-- DATASET ENTRIES follows --

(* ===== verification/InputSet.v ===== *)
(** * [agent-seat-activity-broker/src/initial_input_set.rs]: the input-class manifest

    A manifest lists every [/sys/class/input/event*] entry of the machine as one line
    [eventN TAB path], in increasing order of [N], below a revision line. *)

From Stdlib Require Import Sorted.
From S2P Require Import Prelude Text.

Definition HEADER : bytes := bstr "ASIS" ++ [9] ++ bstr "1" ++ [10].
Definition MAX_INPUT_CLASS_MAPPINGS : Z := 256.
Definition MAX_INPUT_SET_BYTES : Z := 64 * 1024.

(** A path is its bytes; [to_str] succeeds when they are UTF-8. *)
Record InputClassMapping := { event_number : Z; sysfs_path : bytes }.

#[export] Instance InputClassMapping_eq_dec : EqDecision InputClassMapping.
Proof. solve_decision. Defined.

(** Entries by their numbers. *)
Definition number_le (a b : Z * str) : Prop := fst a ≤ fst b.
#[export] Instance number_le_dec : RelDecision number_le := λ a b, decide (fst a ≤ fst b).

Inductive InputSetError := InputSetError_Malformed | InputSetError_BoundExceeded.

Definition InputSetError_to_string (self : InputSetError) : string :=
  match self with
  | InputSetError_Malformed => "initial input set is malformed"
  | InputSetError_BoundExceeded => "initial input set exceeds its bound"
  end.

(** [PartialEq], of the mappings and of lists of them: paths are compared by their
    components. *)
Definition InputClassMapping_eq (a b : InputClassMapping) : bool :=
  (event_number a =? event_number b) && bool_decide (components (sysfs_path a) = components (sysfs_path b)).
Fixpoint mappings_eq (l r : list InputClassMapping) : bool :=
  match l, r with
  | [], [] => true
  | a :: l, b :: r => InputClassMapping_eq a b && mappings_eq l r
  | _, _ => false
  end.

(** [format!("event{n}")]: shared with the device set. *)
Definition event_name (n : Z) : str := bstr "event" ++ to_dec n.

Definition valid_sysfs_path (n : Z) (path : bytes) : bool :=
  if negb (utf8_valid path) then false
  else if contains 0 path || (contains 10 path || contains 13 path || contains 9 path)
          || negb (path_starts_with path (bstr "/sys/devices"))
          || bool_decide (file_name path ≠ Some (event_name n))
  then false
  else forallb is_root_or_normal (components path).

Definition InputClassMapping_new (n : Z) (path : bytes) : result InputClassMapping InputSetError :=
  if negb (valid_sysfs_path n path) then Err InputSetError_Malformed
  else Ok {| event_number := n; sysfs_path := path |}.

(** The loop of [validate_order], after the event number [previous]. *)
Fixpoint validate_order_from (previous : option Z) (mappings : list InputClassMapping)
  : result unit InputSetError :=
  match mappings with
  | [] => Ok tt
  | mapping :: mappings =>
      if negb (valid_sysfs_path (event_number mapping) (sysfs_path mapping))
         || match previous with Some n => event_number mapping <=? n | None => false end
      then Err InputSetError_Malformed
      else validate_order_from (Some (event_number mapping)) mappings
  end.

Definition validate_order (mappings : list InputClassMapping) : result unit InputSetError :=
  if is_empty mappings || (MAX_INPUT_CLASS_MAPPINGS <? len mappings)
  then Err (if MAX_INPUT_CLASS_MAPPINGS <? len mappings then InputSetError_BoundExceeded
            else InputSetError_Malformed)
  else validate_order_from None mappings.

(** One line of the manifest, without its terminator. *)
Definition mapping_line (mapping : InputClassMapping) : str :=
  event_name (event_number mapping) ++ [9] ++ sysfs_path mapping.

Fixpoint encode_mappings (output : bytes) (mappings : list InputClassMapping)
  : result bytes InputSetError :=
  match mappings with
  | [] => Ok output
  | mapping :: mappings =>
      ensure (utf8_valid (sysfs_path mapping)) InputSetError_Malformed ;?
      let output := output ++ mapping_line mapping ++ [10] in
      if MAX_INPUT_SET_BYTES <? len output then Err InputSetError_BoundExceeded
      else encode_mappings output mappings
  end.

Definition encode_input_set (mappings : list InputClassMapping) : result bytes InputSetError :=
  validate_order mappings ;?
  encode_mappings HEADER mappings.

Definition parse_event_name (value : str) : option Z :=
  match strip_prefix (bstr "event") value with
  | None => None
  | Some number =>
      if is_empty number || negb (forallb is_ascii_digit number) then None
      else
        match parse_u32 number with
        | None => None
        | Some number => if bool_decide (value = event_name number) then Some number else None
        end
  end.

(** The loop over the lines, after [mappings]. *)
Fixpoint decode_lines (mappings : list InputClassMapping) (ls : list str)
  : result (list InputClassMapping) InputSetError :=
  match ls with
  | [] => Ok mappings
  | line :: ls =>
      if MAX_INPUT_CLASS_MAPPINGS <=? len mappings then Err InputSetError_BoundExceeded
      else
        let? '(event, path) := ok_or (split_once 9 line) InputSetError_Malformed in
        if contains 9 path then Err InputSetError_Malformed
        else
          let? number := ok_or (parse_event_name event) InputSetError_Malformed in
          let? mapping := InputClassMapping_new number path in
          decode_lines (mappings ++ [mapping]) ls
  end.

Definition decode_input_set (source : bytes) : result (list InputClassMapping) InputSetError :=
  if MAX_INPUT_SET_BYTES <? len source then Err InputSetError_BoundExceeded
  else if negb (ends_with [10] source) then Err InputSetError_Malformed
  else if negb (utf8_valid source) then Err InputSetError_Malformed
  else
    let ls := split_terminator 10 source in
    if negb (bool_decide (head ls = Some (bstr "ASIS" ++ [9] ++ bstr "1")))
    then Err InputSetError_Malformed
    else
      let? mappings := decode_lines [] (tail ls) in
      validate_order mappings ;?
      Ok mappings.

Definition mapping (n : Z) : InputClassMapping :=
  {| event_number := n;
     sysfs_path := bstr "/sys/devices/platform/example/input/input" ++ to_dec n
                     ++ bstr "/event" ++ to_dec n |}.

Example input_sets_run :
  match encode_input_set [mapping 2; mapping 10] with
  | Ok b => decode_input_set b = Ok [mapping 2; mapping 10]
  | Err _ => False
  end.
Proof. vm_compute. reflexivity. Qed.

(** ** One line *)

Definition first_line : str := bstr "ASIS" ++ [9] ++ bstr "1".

-- DATASET ENTRIES concluded --
-- DATASET ENTRIES follows --

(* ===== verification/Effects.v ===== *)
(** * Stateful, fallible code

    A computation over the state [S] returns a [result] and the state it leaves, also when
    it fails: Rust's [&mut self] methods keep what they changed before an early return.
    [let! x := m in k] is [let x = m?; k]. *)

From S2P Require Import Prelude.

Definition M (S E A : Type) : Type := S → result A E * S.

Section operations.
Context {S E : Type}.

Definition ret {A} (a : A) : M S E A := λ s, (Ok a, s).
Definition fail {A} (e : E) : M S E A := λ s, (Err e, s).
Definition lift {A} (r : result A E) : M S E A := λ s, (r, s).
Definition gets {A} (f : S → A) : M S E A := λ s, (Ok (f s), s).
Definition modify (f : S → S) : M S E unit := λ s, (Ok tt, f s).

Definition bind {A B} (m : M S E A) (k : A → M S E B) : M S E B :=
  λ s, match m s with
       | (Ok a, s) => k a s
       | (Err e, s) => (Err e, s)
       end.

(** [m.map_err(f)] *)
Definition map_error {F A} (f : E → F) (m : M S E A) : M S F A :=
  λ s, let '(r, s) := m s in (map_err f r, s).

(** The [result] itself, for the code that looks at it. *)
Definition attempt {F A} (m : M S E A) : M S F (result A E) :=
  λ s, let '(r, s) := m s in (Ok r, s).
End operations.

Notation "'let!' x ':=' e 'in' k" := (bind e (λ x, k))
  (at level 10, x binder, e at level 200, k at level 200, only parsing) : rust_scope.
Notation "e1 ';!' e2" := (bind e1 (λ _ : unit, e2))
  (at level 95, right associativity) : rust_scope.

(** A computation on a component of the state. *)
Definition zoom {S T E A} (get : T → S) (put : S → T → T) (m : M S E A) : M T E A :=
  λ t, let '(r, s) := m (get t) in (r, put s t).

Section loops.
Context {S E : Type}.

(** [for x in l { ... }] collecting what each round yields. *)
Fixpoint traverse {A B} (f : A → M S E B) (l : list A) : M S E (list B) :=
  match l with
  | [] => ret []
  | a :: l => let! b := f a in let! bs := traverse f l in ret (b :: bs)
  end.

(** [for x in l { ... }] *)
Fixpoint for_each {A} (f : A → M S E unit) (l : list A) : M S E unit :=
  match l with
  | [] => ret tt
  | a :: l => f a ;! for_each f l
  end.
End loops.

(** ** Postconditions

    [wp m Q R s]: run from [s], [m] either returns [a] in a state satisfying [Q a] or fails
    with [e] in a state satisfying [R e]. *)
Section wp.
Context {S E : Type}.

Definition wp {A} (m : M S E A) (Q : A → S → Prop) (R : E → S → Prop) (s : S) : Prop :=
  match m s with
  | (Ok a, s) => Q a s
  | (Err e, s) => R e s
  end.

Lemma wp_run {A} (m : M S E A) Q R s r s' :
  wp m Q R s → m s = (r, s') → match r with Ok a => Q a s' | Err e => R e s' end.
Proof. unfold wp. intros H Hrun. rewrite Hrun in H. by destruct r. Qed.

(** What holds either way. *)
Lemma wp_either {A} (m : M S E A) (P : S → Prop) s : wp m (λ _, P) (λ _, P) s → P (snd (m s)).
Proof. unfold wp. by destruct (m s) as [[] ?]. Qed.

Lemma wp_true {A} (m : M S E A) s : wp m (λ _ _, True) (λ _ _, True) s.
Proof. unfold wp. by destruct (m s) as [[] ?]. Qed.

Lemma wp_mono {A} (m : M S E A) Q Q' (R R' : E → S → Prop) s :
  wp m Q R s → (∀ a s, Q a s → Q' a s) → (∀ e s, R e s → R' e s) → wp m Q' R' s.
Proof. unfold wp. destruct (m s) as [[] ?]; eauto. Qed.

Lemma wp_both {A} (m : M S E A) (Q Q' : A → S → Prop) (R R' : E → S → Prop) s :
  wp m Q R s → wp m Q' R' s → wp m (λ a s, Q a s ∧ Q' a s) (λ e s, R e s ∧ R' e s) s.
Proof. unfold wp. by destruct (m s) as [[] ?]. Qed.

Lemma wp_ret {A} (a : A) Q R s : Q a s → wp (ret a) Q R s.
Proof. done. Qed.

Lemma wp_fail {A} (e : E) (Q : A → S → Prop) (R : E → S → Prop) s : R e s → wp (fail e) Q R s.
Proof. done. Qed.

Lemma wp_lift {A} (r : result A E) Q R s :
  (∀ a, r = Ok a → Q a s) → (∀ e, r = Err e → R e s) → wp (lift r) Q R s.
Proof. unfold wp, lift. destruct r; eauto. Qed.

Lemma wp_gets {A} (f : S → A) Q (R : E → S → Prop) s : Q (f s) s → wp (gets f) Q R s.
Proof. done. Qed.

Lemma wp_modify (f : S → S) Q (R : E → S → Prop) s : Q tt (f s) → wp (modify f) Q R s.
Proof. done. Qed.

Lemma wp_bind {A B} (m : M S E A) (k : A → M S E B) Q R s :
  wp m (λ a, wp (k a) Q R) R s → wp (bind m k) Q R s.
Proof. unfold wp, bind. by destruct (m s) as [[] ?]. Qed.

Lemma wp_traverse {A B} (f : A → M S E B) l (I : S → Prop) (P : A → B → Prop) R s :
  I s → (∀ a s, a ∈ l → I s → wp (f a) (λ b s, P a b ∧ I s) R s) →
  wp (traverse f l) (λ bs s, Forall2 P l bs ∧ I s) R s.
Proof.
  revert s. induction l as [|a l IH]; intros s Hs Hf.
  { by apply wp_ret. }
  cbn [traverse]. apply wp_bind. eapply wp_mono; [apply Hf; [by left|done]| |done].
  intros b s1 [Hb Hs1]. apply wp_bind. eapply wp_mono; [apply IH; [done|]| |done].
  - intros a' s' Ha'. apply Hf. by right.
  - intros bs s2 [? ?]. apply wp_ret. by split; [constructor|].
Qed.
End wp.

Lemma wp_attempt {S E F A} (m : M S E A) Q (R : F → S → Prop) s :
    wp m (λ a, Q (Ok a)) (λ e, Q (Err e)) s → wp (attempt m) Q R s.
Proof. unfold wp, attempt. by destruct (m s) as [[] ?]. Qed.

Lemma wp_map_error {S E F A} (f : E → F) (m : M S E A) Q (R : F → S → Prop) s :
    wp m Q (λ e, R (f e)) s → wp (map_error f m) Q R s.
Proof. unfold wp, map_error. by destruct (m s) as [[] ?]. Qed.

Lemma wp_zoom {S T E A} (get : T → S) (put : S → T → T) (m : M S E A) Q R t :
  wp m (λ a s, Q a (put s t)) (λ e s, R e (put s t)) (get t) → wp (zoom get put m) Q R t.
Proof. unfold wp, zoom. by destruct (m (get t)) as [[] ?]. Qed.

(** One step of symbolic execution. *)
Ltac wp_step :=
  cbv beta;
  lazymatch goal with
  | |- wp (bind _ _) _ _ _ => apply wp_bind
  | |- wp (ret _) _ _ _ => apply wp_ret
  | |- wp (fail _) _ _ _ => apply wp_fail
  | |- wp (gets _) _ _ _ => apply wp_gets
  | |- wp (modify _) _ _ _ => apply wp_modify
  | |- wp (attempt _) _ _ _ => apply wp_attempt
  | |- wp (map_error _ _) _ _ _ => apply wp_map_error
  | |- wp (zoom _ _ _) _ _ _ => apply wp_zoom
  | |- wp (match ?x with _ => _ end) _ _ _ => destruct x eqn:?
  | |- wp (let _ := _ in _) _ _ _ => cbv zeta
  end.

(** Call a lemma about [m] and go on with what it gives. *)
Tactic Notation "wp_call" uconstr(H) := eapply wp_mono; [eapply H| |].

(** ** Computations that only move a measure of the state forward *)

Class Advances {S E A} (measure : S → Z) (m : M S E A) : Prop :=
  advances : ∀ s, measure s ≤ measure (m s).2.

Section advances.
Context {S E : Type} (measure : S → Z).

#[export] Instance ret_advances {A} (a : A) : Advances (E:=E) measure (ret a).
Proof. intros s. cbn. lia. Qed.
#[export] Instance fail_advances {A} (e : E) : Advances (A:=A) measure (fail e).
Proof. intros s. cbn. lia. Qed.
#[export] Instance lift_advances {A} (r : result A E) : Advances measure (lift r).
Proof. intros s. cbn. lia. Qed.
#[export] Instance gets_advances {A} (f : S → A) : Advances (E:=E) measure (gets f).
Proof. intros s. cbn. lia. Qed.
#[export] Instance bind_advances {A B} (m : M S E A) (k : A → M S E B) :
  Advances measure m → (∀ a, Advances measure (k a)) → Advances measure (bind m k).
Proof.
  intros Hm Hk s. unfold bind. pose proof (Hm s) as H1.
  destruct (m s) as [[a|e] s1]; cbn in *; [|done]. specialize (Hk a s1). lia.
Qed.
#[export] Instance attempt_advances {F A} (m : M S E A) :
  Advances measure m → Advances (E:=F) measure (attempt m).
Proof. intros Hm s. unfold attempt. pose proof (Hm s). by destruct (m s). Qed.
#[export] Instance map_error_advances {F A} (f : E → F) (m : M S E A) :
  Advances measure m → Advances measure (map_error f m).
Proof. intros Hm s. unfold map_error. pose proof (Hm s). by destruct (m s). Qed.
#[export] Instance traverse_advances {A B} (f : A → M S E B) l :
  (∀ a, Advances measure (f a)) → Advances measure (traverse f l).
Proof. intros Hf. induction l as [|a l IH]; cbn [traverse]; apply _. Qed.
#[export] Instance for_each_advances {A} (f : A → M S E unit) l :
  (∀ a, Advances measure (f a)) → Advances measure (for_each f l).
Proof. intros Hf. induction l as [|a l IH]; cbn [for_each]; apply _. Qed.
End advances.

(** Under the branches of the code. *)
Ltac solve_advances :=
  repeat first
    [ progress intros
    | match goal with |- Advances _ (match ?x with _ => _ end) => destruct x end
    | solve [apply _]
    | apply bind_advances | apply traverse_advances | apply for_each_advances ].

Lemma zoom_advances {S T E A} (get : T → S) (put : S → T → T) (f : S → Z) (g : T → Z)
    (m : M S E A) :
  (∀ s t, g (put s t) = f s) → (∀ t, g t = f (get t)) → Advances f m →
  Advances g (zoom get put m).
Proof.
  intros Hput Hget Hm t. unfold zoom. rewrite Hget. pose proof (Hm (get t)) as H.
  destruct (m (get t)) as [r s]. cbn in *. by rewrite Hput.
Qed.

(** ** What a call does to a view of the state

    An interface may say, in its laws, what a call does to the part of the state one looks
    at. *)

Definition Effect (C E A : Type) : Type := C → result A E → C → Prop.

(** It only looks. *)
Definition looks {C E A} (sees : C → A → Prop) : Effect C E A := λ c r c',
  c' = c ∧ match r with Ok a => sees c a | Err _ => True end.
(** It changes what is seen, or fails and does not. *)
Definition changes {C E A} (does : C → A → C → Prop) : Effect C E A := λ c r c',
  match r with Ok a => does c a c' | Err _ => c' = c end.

-- DATASET ENTRIES concluded --
-- DATASET ENTRIES follows --

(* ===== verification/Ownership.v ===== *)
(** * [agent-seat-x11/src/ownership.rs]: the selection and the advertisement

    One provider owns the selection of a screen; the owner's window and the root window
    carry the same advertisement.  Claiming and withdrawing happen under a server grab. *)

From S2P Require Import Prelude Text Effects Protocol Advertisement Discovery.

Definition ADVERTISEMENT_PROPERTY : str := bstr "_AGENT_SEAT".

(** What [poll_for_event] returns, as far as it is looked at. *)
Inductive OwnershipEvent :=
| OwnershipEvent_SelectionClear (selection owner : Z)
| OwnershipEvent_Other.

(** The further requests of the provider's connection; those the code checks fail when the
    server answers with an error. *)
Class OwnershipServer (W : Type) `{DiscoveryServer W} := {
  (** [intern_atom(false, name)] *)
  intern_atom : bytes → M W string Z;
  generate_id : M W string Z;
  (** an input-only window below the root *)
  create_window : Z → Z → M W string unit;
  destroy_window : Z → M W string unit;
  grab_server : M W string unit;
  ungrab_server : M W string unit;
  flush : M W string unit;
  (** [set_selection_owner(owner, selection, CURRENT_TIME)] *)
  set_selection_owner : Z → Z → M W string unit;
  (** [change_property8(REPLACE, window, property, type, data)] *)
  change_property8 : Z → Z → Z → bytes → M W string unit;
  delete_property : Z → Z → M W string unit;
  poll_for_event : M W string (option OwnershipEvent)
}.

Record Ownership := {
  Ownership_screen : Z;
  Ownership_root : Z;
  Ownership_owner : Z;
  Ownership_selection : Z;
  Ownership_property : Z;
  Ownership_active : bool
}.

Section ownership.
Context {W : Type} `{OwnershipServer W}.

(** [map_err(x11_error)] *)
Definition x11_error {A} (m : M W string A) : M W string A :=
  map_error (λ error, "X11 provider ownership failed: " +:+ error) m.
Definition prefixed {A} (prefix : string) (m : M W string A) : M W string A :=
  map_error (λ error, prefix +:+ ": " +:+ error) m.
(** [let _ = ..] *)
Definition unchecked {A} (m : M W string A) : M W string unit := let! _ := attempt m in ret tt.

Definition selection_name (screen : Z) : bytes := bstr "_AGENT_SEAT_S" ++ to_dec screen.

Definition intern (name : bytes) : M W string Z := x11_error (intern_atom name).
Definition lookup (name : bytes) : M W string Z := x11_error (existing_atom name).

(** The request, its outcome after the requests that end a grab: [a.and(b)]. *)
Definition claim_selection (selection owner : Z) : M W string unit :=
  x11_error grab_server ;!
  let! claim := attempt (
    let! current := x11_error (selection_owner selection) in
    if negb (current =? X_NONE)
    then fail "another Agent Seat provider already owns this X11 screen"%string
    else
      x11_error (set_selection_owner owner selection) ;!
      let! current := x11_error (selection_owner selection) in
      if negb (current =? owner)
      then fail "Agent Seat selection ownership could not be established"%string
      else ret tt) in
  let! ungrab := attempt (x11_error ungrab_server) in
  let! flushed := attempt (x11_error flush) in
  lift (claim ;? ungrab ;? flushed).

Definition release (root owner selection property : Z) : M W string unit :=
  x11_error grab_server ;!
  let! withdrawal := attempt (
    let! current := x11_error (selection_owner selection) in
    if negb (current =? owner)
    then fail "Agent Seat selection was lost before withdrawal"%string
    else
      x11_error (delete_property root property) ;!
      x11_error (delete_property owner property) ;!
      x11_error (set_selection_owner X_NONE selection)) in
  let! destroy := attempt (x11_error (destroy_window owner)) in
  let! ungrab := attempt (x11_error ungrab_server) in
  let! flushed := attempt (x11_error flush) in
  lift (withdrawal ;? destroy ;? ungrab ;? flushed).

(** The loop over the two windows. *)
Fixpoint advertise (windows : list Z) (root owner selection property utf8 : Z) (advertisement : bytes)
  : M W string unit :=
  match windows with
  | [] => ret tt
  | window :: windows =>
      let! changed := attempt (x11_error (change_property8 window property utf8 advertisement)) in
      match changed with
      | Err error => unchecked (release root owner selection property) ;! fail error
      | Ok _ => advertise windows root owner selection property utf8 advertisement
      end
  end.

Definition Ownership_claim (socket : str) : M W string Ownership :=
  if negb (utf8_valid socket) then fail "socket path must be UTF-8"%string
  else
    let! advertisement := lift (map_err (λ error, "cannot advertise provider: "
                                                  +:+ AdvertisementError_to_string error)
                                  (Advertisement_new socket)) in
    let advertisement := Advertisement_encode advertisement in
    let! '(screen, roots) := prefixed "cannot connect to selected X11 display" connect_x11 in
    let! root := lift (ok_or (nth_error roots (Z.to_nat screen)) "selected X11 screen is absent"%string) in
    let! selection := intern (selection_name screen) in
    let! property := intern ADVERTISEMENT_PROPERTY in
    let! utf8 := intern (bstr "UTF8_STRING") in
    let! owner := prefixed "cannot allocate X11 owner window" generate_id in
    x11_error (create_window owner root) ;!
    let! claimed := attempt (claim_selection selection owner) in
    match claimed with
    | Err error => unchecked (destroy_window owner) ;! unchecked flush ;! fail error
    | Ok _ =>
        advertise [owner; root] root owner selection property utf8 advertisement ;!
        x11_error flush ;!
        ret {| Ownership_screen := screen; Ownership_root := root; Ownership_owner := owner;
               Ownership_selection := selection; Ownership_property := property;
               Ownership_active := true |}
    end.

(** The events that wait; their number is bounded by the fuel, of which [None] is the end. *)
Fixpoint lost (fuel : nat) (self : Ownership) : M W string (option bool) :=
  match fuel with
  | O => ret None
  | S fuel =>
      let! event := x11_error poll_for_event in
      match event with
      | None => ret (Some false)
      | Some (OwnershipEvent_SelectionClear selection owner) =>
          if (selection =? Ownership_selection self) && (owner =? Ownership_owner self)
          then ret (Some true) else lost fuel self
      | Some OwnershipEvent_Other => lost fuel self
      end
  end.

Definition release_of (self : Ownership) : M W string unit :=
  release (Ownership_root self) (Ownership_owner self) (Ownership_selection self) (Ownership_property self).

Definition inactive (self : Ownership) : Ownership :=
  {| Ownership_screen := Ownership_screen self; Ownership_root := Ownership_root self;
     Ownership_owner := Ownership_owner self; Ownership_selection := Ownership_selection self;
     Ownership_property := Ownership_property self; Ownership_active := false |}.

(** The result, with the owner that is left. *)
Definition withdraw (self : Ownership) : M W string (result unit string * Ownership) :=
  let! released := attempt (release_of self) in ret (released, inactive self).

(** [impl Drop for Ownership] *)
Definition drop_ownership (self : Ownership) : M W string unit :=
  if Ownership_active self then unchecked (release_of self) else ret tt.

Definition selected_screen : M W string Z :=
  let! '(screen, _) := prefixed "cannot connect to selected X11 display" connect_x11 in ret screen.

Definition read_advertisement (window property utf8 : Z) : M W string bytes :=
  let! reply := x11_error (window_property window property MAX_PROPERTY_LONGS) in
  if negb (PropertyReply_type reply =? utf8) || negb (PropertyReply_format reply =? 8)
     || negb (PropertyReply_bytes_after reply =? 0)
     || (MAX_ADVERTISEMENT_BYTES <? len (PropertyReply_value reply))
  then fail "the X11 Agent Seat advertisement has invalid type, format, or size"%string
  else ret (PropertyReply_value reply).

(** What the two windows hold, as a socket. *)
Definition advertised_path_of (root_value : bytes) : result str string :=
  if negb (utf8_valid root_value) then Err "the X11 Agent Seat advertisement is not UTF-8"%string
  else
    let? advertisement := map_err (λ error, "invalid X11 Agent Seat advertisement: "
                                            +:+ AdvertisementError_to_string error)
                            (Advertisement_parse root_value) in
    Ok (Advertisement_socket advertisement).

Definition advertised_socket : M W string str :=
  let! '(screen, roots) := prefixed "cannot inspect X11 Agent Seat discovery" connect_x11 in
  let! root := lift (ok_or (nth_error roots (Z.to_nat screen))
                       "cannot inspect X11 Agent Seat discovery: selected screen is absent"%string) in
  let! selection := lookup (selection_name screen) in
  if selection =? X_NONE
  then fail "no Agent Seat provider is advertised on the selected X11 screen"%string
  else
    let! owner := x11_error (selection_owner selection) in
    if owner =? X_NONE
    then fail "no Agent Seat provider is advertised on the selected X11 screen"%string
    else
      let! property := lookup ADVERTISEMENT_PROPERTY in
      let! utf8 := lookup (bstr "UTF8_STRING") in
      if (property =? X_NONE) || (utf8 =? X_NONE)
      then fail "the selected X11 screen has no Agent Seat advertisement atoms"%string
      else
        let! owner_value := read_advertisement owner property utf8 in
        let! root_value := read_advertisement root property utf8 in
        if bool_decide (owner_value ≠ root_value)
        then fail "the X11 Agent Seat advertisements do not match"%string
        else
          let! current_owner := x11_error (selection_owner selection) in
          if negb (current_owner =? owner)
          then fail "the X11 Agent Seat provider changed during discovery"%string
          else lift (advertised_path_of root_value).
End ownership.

-- DATASET ENTRIES concluded --

Count each line above in which the string "display" appears, then state only the total.

* _RESPONSE_
2